3. Budget control with prediction The new budget report projects end-of-month spend at current pacing and simulates how daily-budget changes would affect performance. Combined with Demand-led Budget Pacing — see the Journey-Aware Bidding news — account managers get a halfway reliable view of what will actually land by month end.
Context
The 45% number needs careful reading. It does not say PMax performs 45% better than other campaign types. It says: 45% of measured conversions in the Google Ads universe run through PMax — partly because many advertisers have moved their entire Shopping and Display activity into PMax, since Google has actively pushed that path through its recommendations. That’s market share through default recommendation, not necessarily through isolated superiority.

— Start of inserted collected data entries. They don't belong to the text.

(** * Declaration parser of the Cadence front end (runtime/parser2/declaration.go)

    A shallow embedding of the declaration-level parser: the dispatcher
    ([parseDeclarations], [parseDeclaration]), the access-modifier grammar
    ([parseAccess]), variable declarations ([parseVariableDeclaration],
    [parseTransfer]), import declarations ([parseImportDeclaration],
    [parseHexadecimalLocation]) and event declarations
    ([parseEventDeclaration]).

    Go panics are values of an error type threaded through a small result
    monad; the mutable parser [p] is passed explicitly from call to call. *)

From Stdlib Require Import List String Ascii ZArith NArith Bool Lia.
Import ListNotations.
Open Scope string_scope.
Open Scope list_scope.
Open Scope Z_scope.


(** ** Tokens (package lexer) *)

(** The token kinds the declaration parser switches on; every other kind
    of the lexer is [TokenOther]. *)
Inductive TokenType : Type :=
| TokenError
| TokenEOF
| TokenSpace
| TokenIdentifier
| TokenString
| TokenHexadecimalLiteral
| TokenComma
| TokenColon
| TokenSemicolon
| TokenParenOpen
| TokenParenClose
| TokenEqual
| TokenLeftArrow
| TokenLeftArrowExclamation
| TokenOther (code : nat).

Definition TokenType_eq_dec (a b : TokenType) : {a = b} + {a <> b}.
Proof. decide equality. apply Nat.eq_dec. Defined.

Definition TokenType_eqb (a b : TokenType) : bool :=
  if TokenType_eq_dec a b then true else false.

(** ast.Position *)
Record Position : Type := mkPosition { Offset : Z; Line : Z; Column : Z }.

(** The zero value of a Go [ast.Position]. *)
Definition zeroPosition : Position := mkPosition 0 0 0.

(** ast.Range *)
Record Range : Type := mkRange { StartPos : Position; EndPos : Position }.

(** The payload of a token is an [interface{}]: a string for identifiers
    and literals, nothing, or some other dynamic type. *)
Inductive TokenValue : Type :=
| ValueNil
| ValueString (s : string)
| ValueOpaque (tag : nat).

Record Token : Type := mkToken {
  Type_ : TokenType;
  Value : TokenValue;
  TokenRange : Range
}.

Definition TokenStartPos (t : Token) : Position := StartPos (TokenRange t).
Definition TokenEndPos (t : Token) : Position := EndPos (TokenRange t).

(** [Token.Is] *)
Definition Is (t : Token) (tokenType : TokenType) : bool :=
  TokenType_eqb (Type_ t) tokenType.

(** [v == keyword] for an [interface{}] [v] and a string constant:
    true exactly when the dynamic type is string and the texts agree. *)
Definition valueIs (v : TokenValue) (keyword : string) : bool :=
  match v with
  | ValueString s => String.eqb s keyword
  | _ => false
  end.

(** ** Keywords *)

(** Modelled from the spec: the keyword constants (their declarations are
    not part of the sources); section 6 lists the keyword texts. *)
Definition keywordLet : string := "let".
Definition keywordVar : string := "var".
Definition keywordFun : string := "fun".
Definition keywordImport : string := "import".
Definition keywordFrom : string := "from".
Definition keywordEvent : string := "event".
Definition keywordPriv : string := "priv".
Definition keywordPub : string := "pub".
Definition keywordAccess : string := "access".
Definition keywordAll : string := "all".
Definition keywordAccount : string := "account".
Definition keywordContract : string := "contract".
Definition keywordSelf : string := "self".
Definition keywordSet : string := "set".

(** ** Errors and results *)

(** Arguments of a [fmt.Errorf] call. *)
Inductive ErrorArg : Type :=
| ArgString (s : string)
| ArgTokenType (t : TokenType)
| ArgValue (v : TokenValue).

(** Errors of encoding/hex. *)
Inductive HexError : Type :=
| InvalidByteError (c : ascii)
| ErrLength.

(** What a panic carries. *)
Inductive ParseError : Type :=
| Errorf (format : string) (args : list ErrorArg)
| UnreachableError
| HexDecodeError (e : HexError)
| RuntimeError (msg : string)
| ExternalError (msg : string).

(** The outcome of running a piece of the parser: a value, a panic, or
    (for the unbounded loops, which run on fuel) fuel exhaustion. *)
Inductive Result (A : Type) : Type :=
| Ok (a : A)
| Panic (e : ParseError)
| OutOfFuel.

Arguments Ok {A} a.
Arguments Panic {A} e.
Arguments OutOfFuel {A}.

Definition bind {A B : Type} (r : Result A) (k : A -> Result B) : Result B :=
  match r with
  | Ok a => k a
  | Panic e => Panic e
  | OutOfFuel => OutOfFuel
  end.

Notation "x <- c ;; k" := (bind c (fun x => k))
  (at level 61, c at next level, right associativity).
Notation "' pat <- c ;; k" := (bind c (fun x => match x with pat => k end))
  (at level 61, pat pattern, c at next level, right associativity).

(** [v.(string)]: the type assertion panics on any other dynamic type. *)
Definition assertString (v : TokenValue) : Result string :=
  match v with
  | ValueString s => Ok s
  | _ => Panic (RuntimeError "interface conversion: interface {} is not string")
  end.

(** ** Hexadecimal locations (encoding/hex and [parseHexadecimalLocation]) *)

Module Hex.

(** A Go [byte] as an integer in [0, 256). *)
Definition byteOf (c : ascii) : Z := Z.of_N (N_of_ascii c).

(** uint8 wrap-around. *)
Definition wrap8 (z : Z) : Z := z mod 256.

(** hex.fromHexChar *)
Definition fromHexChar (c : ascii) : option Z :=
  let b := byteOf c in
  if (byteOf "0" <=? b) && (b <=? byteOf "9") then Some (wrap8 (b - byteOf "0"))
  else if (byteOf "a" <=? b) && (b <=? byteOf "f") then Some (wrap8 (b - byteOf "a" + 10))
  else if (byteOf "A" <=? b) && (b <=? byteOf "F") then Some (wrap8 (b - byteOf "A" + 10))
  else None.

The new controls are a meaningful step but don’t solve the underlying issue: PMax still decides on its own about channel mix and auction. What Google opens up are levers at the edges — exclude audiences, add themes, keep brand traffic out. The engine room stays sealed.
For accounts with a clear profit-first strategy and a solid first-party-data foundation, the updates are a real improvement. For accounts without CRM integration and without brand/non-brand separation, little changes in practice — the tools are there, but they need to be fed with data from outside.
What you can do now
If you run PMax and have a Customer Match list: activate first-party audience exclusions for existing customers. Measure CPA and new-customer share before and after — not just total conversions.
If you’ve been hitting the search-themes limit: consolidate asset groups that you only split because of the 25 cap, and use the new 50 themes per group.
If your PMax reporting only ever returned conversion totals: pull asset-level performance ratings, channel breakdown, and the search terms report into your standard reporting. Anyone not building this into the weekly review keeps paying PMax blind.
If you want to separate brand and non-brand performance: combine campaign-level brand exclusions with account-level negative keywords. A dedicated brand-search campaign alongside PMax remains the cleaner approach.